Es perseguido, encarcelado y golpeado, como traidor y derrotista, con motivo de su mensaje profético, que no adhería a los proyectos de los gobernantes, pero él permanecerá fiel a sus palabras. Tal vez por esto, sumado a que de acuerdo a San Jerónimo permaneció virgen hasta su muerte (incluso San Agustín asegura en el libro IV de su inacabada obra Contra Juliano pelagiano que fue purificado del pecado original antes de nacer, como San Juan Bautista), los expositores han visto en Jeremías un tipo del Cristo sufriente y despreciado por los de su propio pueblo, al que no obstante exhorta a llorar la desgracia final que vendría sobre la nación y el Templo al que tanto idolatraban.
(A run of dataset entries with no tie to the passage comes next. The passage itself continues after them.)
(* ===== verification/Seen.v ===== *)
(** * Duplicate suppression: [SeenTracker] (src/engine/seen.go)

    One high-water mark per topic, and the set of topics whose mark was ever
    raised above zero.  The 65536-entry array of atomics is a finite map whose
    missing entries read as zero.  This file models each method as one atomic
    operation; [SeenConc] models the compare-and-swap loop of [ShouldProcess]
    under interleaving and proves that it implements the operation below. *)

From S2P Require Import Prelude.

(** Number of slots: the 16-bit topic space. *)
Definition maxSlots : Z := 65536.

Record TopicSeq := mkTopicSeq { ts_topic : Z; ts_seq : Z }.

#[export] Instance TopicSeq_eq_dec : EqDecision TopicSeq.
Proof. solve_decision. Defined.

#[export] Instance TopicSeq_countable : Countable TopicSeq.
Proof.
  apply (inj_countable' (fun k => (ts_topic k, ts_seq k)) (fun p => mkTopicSeq p.1 p.2)).
  by intros [].
Defined.

Record SeenTracker := mkSeen {
  slotSeqs : gmap Z Z;
  activeSlots : gset Z;
}.

(** The zero value [&SeenTracker{}]. *)
Definition emptySeen : SeenTracker := mkSeen ∅ ∅.

(** [s.slotSeqs[topic].Load()], exported as [CurrentSeq]. *)
Definition CurrentSeq (s : SeenTracker) (topic : Z) : Z := default 0 (slotSeqs s !! topic).

(** [s.slotSeqs[topic].Store(seq)]. *)
Definition storeSeq (s : SeenTracker) (topic seq : Z) : SeenTracker :=
  mkSeen (<[topic := seq]> (slotSeqs s)) (activeSlots s).

Definition markActive (s : SeenTracker) (topic : Z) : SeenTracker :=
  if decide (topic ∈ activeSlots s) then s
  else mkSeen (slotSeqs s) ({[topic]} ∪ activeSlots s).

Definition ShouldProcess (s : SeenTracker) (topic seq : Z) : bool * SeenTracker :=
  let old := CurrentSeq s topic in
  if seq <=? old then (false, s)
  else
    let s1 := storeSeq s topic seq in
    (true, if old =? 0 then markActive s1 topic else s1).

Definition SetTopicSeq (s : SeenTracker) (topic seq : Z) : SeenTracker :=
  let s1 := storeSeq s topic seq in
  if 0 <? seq then markActive s1 topic else s1.

(** Go iterates the set in an unspecified order; [elements] fixes one, and
    nothing below depends on which. *)
Definition HighWaterMarks (s : SeenTracker) : list TopicSeq :=
  omap (fun topic =>
          let seq := CurrentSeq s topic in
          if 0 <? seq then Some (mkTopicSeq topic seq) else None)
       (elements (activeSlots s)).

(** A sequence of calls, with the answers in order. *)
Fixpoint ShouldProcess_all (s : SeenTracker) (calls : list TopicSeq) : list bool * SeenTracker :=
  match calls with
  | [] => ([], s)
  | c :: calls' =>
      let '(b, s1) := ShouldProcess s (ts_topic c) (ts_seq c) in
      let '(bs, s2) := ShouldProcess_all s1 calls' in
      (b :: bs, s2)
  end.

(** ** Lookup lemmas *)

Create HintDb seen discriminated.
Create Rewrite HintDb seen.

Lemma CurrentSeq_storeSeq s t q t' :
  CurrentSeq (storeSeq s t q) t' = if decide (t = t') then q else CurrentSeq s t'.
Proof. unfold CurrentSeq, storeSeq; simpl. rewrite lookup_insert. by case_decide. Qed.

Lemma CurrentSeq_markActive s t t' : CurrentSeq (markActive s t) t' = CurrentSeq s t'.
Proof. unfold markActive. by case_decide. Qed.

Lemma activeSlots_markActive s t : activeSlots (markActive s t) = {[t]} ∪ activeSlots s.
Proof. unfold markActive. case_decide; simpl; set_solver. Qed.

Lemma CurrentSeq_empty t : CurrentSeq emptySeen t = 0.
Proof. reflexivity. Qed.

#[export] Hint Rewrite CurrentSeq_storeSeq CurrentSeq_markActive activeSlots_markActive
  CurrentSeq_empty : seen.

Lemma CurrentSeq_ShouldProcess s t q t' :
  CurrentSeq (ShouldProcess s t q).2 t' =
    if decide (t = t') then Z.max (CurrentSeq s t) q else CurrentSeq s t'.
Proof.
  unfold ShouldProcess. destruct (Z.leb_spec q (CurrentSeq s t)); simpl.
  - case_decide; subst; lia.
  - destruct (_ =? 0); autorewrite with seen; case_decide; subst; lia.
Qed.

Lemma ShouldProcess_answer s t q :
  (ShouldProcess s t q).1 = bool_decide (CurrentSeq s t < q).
Proof.
  unfold ShouldProcess. destruct (Z.leb_spec q (CurrentSeq s t)); simpl;
    symmetry; [apply bool_decide_eq_false|apply bool_decide_eq_true]; lia.
Qed.

(** ** Well-formedness: marks are words, and a raised mark is active *)

Record seen_ok (s : SeenTracker) : Prop := {
  seen_range : ∀ t, in_word 64 (CurrentSeq s t);
  seen_active : ∀ t, 0 < CurrentSeq s t → t ∈ activeSlots s;
}.

Lemma emptySeen_ok : seen_ok emptySeen.
Proof. split; intros t; rewrite CurrentSeq_empty; [done|lia]. Qed.

Lemma ShouldProcess_ok s t q :
  in_word 64 q → seen_ok s → seen_ok (ShouldProcess s t q).2.
Proof.
  intros Hq [Hr Ha]. split; intros t'.
  - rewrite CurrentSeq_ShouldProcess. pose proof (Hr t). pose proof (Hr t').
    case_decide; word_lia.
  - unfold ShouldProcess. pose proof (Hr t).
    destruct (Z.leb_spec q (CurrentSeq s t)); simpl; [apply Ha|].
    destruct (Z.eqb_spec (CurrentSeq s t) 0); autorewrite with seen; intros Hpos.
    + case_decide; [set_solver|]. apply Ha in Hpos. set_solver.
    + case_decide; [subst; apply Ha; word_lia|]. by apply Ha.
Qed.

Lemma SetTopicSeq_ok s t q : in_word 64 q → seen_ok s → seen_ok (SetTopicSeq s t q).
Proof.
  intros Hq [Hr Ha]. unfold SetTopicSeq.
  assert (∀ t', CurrentSeq (if 0 <? q then markActive (storeSeq s t q) t else storeSeq s t q) t' =
                if decide (t = t') then q else CurrentSeq s t') as Hc.
  { intros t'. destruct (0 <? q); by autorewrite with seen. }
  split; intros t'; rewrite Hc; case_decide; subst; auto.
  - intros Hpos. rewrite (proj2 (Z.ltb_lt 0 q) Hpos). autorewrite with seen. set_solver.
  - intros Hpos%Ha. destruct (0 <? q); autorewrite with seen; simpl; set_solver.
Qed.

#[export] Hint Resolve emptySeen_ok ShouldProcess_ok SetTopicSeq_ok : seen.

(** ** What a sequence of calls answers *)

(** The greatest sequence number of [topic] among [calls], at least [h]. *)
Definition high (topic h : Z) (calls : list TopicSeq) : Z :=
  foldl (fun a c => if decide (ts_topic c = topic) then Z.max a (ts_seq c) else a) h calls.

Lemma high_app t h l1 l2 : high t h (l1 ++ l2) = high t (high t h l1) l2.
Proof. apply foldl_app. Qed.

Lemma high_ge t h l : h ≤ high t h l.
Proof.
  revert h. induction l as [|c l IH]; intros h; simpl; [lia|].
  case_decide; (etrans; [|apply IH]); lia.
Qed.

Lemma high_ge_elem t h l c : c ∈ l → ts_topic c = t → ts_seq c ≤ high t h l.
Proof.
  intros Hin Ht. revert h Hin. induction l as [|c' l IH]; intros h; [by intros ?%elem_of_nil|].
  intros [->|Hin]%elem_of_cons; simpl; [|by apply IH].
  rewrite decide_True by done. etrans; [|apply high_ge]. lia.
Qed.

Lemma high_lt t h l q :
  h < q → (∀ c, c ∈ l → ts_topic c = t → ts_seq c < q) → high t h l < q.
Proof.
  revert h. induction l as [|c l IH]; intros h Hh Hall; simpl; [done|].
  apply IH; [|set_solver]. case_decide as Ht; [|done].
  specialize (Hall c ltac:(set_solver) Ht). lia.
Qed.

Lemma CurrentSeq_all s calls t :
  CurrentSeq (ShouldProcess_all s calls).2 t = high t (CurrentSeq s t) calls.
Proof.
  revert s. induction calls as [|c calls IH]; intros s; simpl; [done|].
  pose proof (CurrentSeq_ShouldProcess s (ts_topic c) (ts_seq c) t) as Hc.
  destruct (ShouldProcess s _ _) as [b s1]. specialize (IH s1).
  destruct (ShouldProcess_all s1 calls) as [bs s2]. simpl in *.
  rewrite IH, Hc. f_equal. case_decide; by subst.
Qed.

Lemma length_ShouldProcess_all s calls :
  length (ShouldProcess_all s calls).1 = length calls.
Proof.
  revert s. induction calls as [|c calls IH]; intros s; simpl; [done|].
  destruct (ShouldProcess s _ _) as [b s1]. specialize (IH s1).
  destruct (ShouldProcess_all s1 calls). simpl in *. lia.
Qed.

Lemma ShouldProcess_all_app s l1 l2 :
  ShouldProcess_all s (l1 ++ l2) =
    let '(b1, s1) := ShouldProcess_all s l1 in
    let '(b2, s2) := ShouldProcess_all s1 l2 in (b1 ++ b2, s2).
Proof.
  revert s. induction l1 as [|c l1 IH]; intros s; simpl.
  - by destruct (ShouldProcess_all s l2).
  - destruct (ShouldProcess s _ _) as [b s1]. rewrite IH.
    destruct (ShouldProcess_all s1 l1) as [b1 s2].
    by destruct (ShouldProcess_all s2 l2).
Qed.

Lemma ShouldProcess_all_answer s l1 c l2 :
  (ShouldProcess_all s (l1 ++ c :: l2)).1 !! length l1 =
    Some (bool_decide (high (ts_topic c) (CurrentSeq s (ts_topic c)) l1 < ts_seq c)).
Proof.
  rewrite ShouldProcess_all_app. pose proof (length_ShouldProcess_all s l1) as Hlen.
  pose proof (CurrentSeq_all s l1 (ts_topic c)) as Hh.
  destruct (ShouldProcess_all s l1) as [b1 s1]. simpl in *.
  pose proof (ShouldProcess_answer s1 (ts_topic c) (ts_seq c)) as Hb.
  destruct (ShouldProcess s1 _ _) as [b s2]. simpl in *.
  destruct (ShouldProcess_all s2 l2) as [b2 s3]. simpl.
  rewrite lookup_app_r, Hlen, Nat.sub_diag by lia. simpl. by rewrite Hb, Hh.
Qed.

(** ** Theorems *)

(** In any sequence of calls the [i]-th call answers true exactly when its
    sequence number exceeds the topic's starting mark and every sequence number
    already presented for that topic: the answer is that of a running maximum. *)
Theorem ShouldProcess_running_max (s : SeenTracker) (calls : list TopicSeq) (i : nat) (c : TopicSeq) :
  calls !! i = Some c →
  (ShouldProcess_all s calls).1 !! i = Some true ↔
    CurrentSeq s (ts_topic c) < ts_seq c ∧
    ∀ j c', (j < i)%nat → calls !! j = Some c' → ts_topic c' = ts_topic c → ts_seq c' < ts_seq c.
Proof.
  intros Hi. pose proof (lookup_lt_Some _ _ _ Hi) as Hlt.
  pose proof (ShouldProcess_all_answer s (take i calls) c (drop (S i) calls)) as Hans.
  rewrite take_drop_middle, length_take_le in Hans by (done || lia). rewrite Hans. clear Hans.
  set (h := CurrentSeq s (ts_topic c)). split.
  - intros [= H%bool_decide_eq_true]. split; [pose proof (high_ge (ts_topic c) h (take i calls)); lia|].
    intros j c' Hj Hc' Ht. eapply Z.le_lt_trans; [|exact H].
    apply high_ge_elem; [|done]. apply list_elem_of_lookup. exists j.
    by rewrite lookup_take_lt by lia.
  - intros [Hh Hall]. f_equal. apply bool_decide_eq_true.
    assert (∀ c', c' ∈ take i calls → ts_topic c' = ts_topic c → ts_seq c' < ts_seq c) as Hall'.
    { intros c' (j & Hj)%list_elem_of_lookup Ht.
      apply lookup_take_Some in Hj as [Hj ?]. eauto. }
    by apply high_lt.
Qed.

Lemma ShouldProcess_running_max_witness :
  (ShouldProcess_all emptySeen [mkTopicSeq 7 2; mkTopicSeq 7 1]).1 !! 0%nat = Some true ↔
    CurrentSeq emptySeen 7 < 2 ∧
    ∀ j c', (j < 0)%nat → [mkTopicSeq 7 2; mkTopicSeq 7 1] !! j = Some c' → ts_topic c' = 7 → ts_seq c' < 2.
Proof.
  exact (ShouldProcess_running_max emptySeen [mkTopicSeq 7 2; mkTopicSeq 7 1] 0 (mkTopicSeq 7 2) eq_refl).
Defined.

(** The marks piggybacked on lazy batches are exactly the non-zero
    high-water marks, each topic once, in every well-formed tracker. *)
Theorem HighWaterMarks_exact (s : SeenTracker) :
  seen_ok s →
  NoDup (ts_topic <$> HighWaterMarks s) ∧
  ∀ t q, mkTopicSeq t q ∈ HighWaterMarks s ↔ CurrentSeq s t = q ∧ 0 < q.
Proof.
  intros [_ Ha]. unfold HighWaterMarks. split.
  - pose proof (NoDup_elements (activeSlots s)) as Hnd.
    induction Hnd as [|t ts Hnin Hnd IH]; csimpl; [constructor|].
    destruct (0 <? CurrentSeq s t); csimpl; [|done]. constructor; [|done].
    intros ([t' q'] & ? & (t'' & Ht'' & Hin)%list_elem_of_omap)%list_elem_of_fmap.
    simpl in *. subst t'. destruct (0 <? _); simplify_eq. contradiction.
  - intros t q. rewrite list_elem_of_omap. split.
    + intros (t' & Hin & Hq). destruct (Z.ltb_spec 0 (CurrentSeq s t')); by simplify_eq.
    + intros [<- Hpos]. exists t. split; [by apply elem_of_elements, Ha|].
      by rewrite (proj2 (Z.ltb_lt _ _) Hpos).
Qed.

Lemma HighWaterMarks_exact_witness :
  let s := (ShouldProcess emptySeen 3 9).2 in
  NoDup (ts_topic <$> HighWaterMarks s) ∧
  ∀ t q, mkTopicSeq t q ∈ HighWaterMarks s ↔ CurrentSeq s t = q ∧ 0 < q.
Proof.
  apply HighWaterMarks_exact. apply ShouldProcess_ok; [by vm_compute|apply emptySeen_ok].
Defined.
El libro de Jeremías fue escrito en parte al menos dos veces, según se deduce del capítulo 36: la primera vez, con las profecías entre el 629 y el 605 a.C. contra Judá y Jerusalén, que fue destruido por el rey Joacim al arrojarlo al fuego, y la segunda, que incluyó profecías contra las naciones, anuncios de esperanza y salvación, las persecuciones y angustias del profeta, y la destrucción de Jerusalén, hasta llegar al libro que conocemos hoy.
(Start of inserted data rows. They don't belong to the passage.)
(* ===== verification/Stream.v ===== *)
(** * Byte streams: [io.Reader], [io.Writer] and their helpers

    A receive stream is the bytes it will still yield and the error that ends
    it.  [ReadFull] and [ReadAll] are those of package [io].  A write either
    accepts the whole buffer or fails after accepting a prefix of it. *)

From S2P Require Import Prelude.

Inductive io_error :=
| EOF
| ErrUnexpectedEOF
| ErrStream (code : Z).

#[export] Instance io_error_eq_dec : EqDecision io_error.
Proof. solve_decision. Defined.

(** What is left to read, and how the stream ends. *)
Record reader := mkReader { rd_data : bytes; rd_end : io_error }.

Definition ReadFull (r : reader) (n : nat) : result io_error (bytes * reader) :=
  if decide (n ≤ length (rd_data r))%nat
  then Ok (take n (rd_data r), mkReader (drop n (rd_data r)) (rd_end r))
  else if decide (rd_data r ≠ [] ∧ rd_end r = EOF) then Err ErrUnexpectedEOF
  else Err (rd_end r).

Definition ReadAll (r : reader) : result io_error bytes :=
  if decide (rd_end r = EOF) then Ok (rd_data r) else Err (rd_end r).

Lemma ReadFull_app (p q : bytes) e n :
  length p = n → ReadFull (mkReader (p ++ q) e) n = Ok (p, mkReader q e).
Proof.
  intros <-. unfold ReadFull; simpl. rewrite decide_True by (rewrite length_app; lia).
  by rewrite take_app_length, drop_app_length.
Qed.

Lemma ReadFull_short r n : (length (rd_data r) < n)%nat → ∃ e, ReadFull r n = Err e.
Proof.
  intros Hlt. unfold ReadFull. rewrite decide_False by lia. case_decide; eauto.
Qed.

Lemma ReadFull_ok r n d r' :
  ReadFull r n = Ok (d, r') → rd_data r = d ++ rd_data r' ∧ length d = n ∧ rd_end r' = rd_end r.
Proof.
  unfold ReadFull. repeat case_decide; intros; simplify_eq; simpl.
  rewrite take_drop, length_take. split_and!; [done|lia|done].
Qed.

(** The outcome of one [Write] call: all accepted, or an error after [k] bytes. *)
Inductive write_outcome := WOk | WFail (k : nat).

Definition written (o : write_outcome) (buf : bytes) : bytes :=
  match o with WOk => buf | WFail k => take k buf end.

Definition write_ok (o : write_outcome) : bool :=
  match o with WOk => true | WFail _ => false end.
El punto más alto del libro de Jeremías es la profecía del cap. 31 v. 31-34, sobre la Nueva Alianza de salvación, en la cual se vislumbra la virtud del Evangelio y la acción del Espíritu Santo en los corazones de los fieles:
“He aquí que viene el tiempo, dice el Señor, en que Yo haré una nueva alianza con la casa de Israel: alianza, no como aquella que contraje con sus padres el día que los cogí por la mano para sacarlos de la tierra de Egipto; alianza que ellos invalidaron, y, por lo tanto, ejercí sobre ellos mi soberano dominio, dice el Señor. Mas ésta será la alianza que Yo haré, dice el Señor, con la casa de Israel, después que llegue aquel tiempo: Imprimiré mi ley en sus entrañas, y la grabaré en sus corazones; y Yo seré su Dios, y ellos serán el pueblo mío. Y no tendrá ya el hombre que hacer de maestro de su prójimo, ni el hermano de su hermano, diciendo: Conoce al Señor. Pues todos me conocerán, desde el más pequeño hasta el más grande, dice el Señor: porque Yo perdonaré su iniquidad, y no me acordaré más de su pecado”.
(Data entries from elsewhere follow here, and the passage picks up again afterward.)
(* ===== verification/Batch.v ===== *)
(** * Lazy batches (src/engine/batch.go)

    The per-peer accumulator [LazyBuffer] and the wire format of [LazyBatch]:
    counts, entries and high-water marks in big-endian, compressed with zstd
    and framed with a length.  The zstd codec is a third-party package: its two
    functions are the class [Zstd], and [ZstdSpec] states the documented fact
    that decompressing a compressed buffer restores it. *)

From S2P Require Import Prelude Seen Stream EagerWire.

(** ** Data *)

Record LazyBatch := mkBatch {
  Entries : list GossipEntry;
  SenderHighWaterMarks : list TopicSeq;
}.

Inductive batch_error :=
| ErrZstd
| ErrBatchTooShort
| ErrTruncatedEntry (i : nat)
| ErrTruncatedPayload (i : nat)
| ErrTruncatedHWMHeader
| ErrTruncatedHWM (i : nat)
| ErrTooLarge (size : Z)
| ErrIO (e : io_error).

Class Zstd := {
  EncodeAll : bytes → bytes;
  DecodeAll : bytes → option bytes;
}.

Class ZstdSpec (Z : Zstd) : Prop :=
  DecodeAll_EncodeAll : ∀ b, DecodeAll (EncodeAll b) = Some b.

(** ** [LazyBuffer] *)

Record LazyBuffer := mkBuffer {
  lb_entries : list GossipEntry;
  peerSeqs : gmap Z Z;
}.

Definition NewLazyBuffer : LazyBuffer := mkBuffer [] ∅.

(** [b.peerSeqs[topic]]: a missing key reads as zero. *)
Definition peerSeq (b : LazyBuffer) (topic : Z) : Z := default 0 (peerSeqs b !! topic).

Definition Add (b : LazyBuffer) (entry : GossipEntry) : LazyBuffer :=
  if peerSeq b (Topic entry) <? Seq entry
  then mkBuffer (lb_entries b ++ [entry]) (peerSeqs b)
  else b.

Definition Flush (b : LazyBuffer) : list GossipEntry * LazyBuffer :=
  (lb_entries b, mkBuffer [] (peerSeqs b)).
Tomada finalmente la ciudad por Nabucodonosor en el 587 a.C., Jeremías fue puesto en libertad; pero quiso quedarse en Jerusalén para consolar a los pocos judíos que fueron dejados allí (por ello el autor sagrado, en 2 Macabeos 15, 14, le presenta como intercesor ante Dios por su patria). Al poco tiempo, Ismael, príncipe de la sangre real, hizo matar a Godolías, a quien los caldeos habían dejado por gobernador de la Judea. Entonces los judíos, temerosos de la venganza de los caldeos, quisieron ir a buscar un asilo en Egipto, no obstante que Jeremías les disuadía de ello, prometiéndoles en nombre de Dios la seguridad y la paz si se quedaban en Judea. A pesar de esto, obstinados, huyeron a Egipto, llevándose consigo a Jeremías y a su fiel discípulo Baruc. Allí no cesó de vaticinar las terribles calamidades con que Dios iba a castigar a los egipcios, y en las cuales quedarían envueltos los judíos, pues que sus costumbres aún iban de mal en peor (y ellos mismos lo confiesan con todo descaro en el capítulo 44). El Martirologio Romano aporta la siguiente noticia:
Kaléndis Maji: In Ægýpto sancti Jeremíæ Prophétæ, qui, a pópulo lapídibus óbrutus, apud Taphnas occúbuit, ibíque sepúltus est; ad cujus sepúlcrum fidéles (ut refert sanctus Epiphánius) supplicáre consuevérunt, índeque sumpto púlvere, áspidum mórsibus medéntur. [1 de Mayo: En Egipto, San Jeremías Profeta, que habiendo sido lapidado por su pueblo en Tafnes, murió allí y fue sepultado; y a su sepulcro acostumbraban ir los fieles (dice San Epifanio) a orar y a tomar polvo del mismo, con el cual son curadas las mordeduras de serpientes].
ORACIÓN
Concédenos, te suplicamos, ¡oh Dios omnipotente!, que por la intercesión de tu bienaventurado mártir el profeta Jeremías, nuestros cuerpos sean librados de toda adversidad, y purificadas nuestras almas de todo mal pensamiento. Por J. C. N. S. Amén.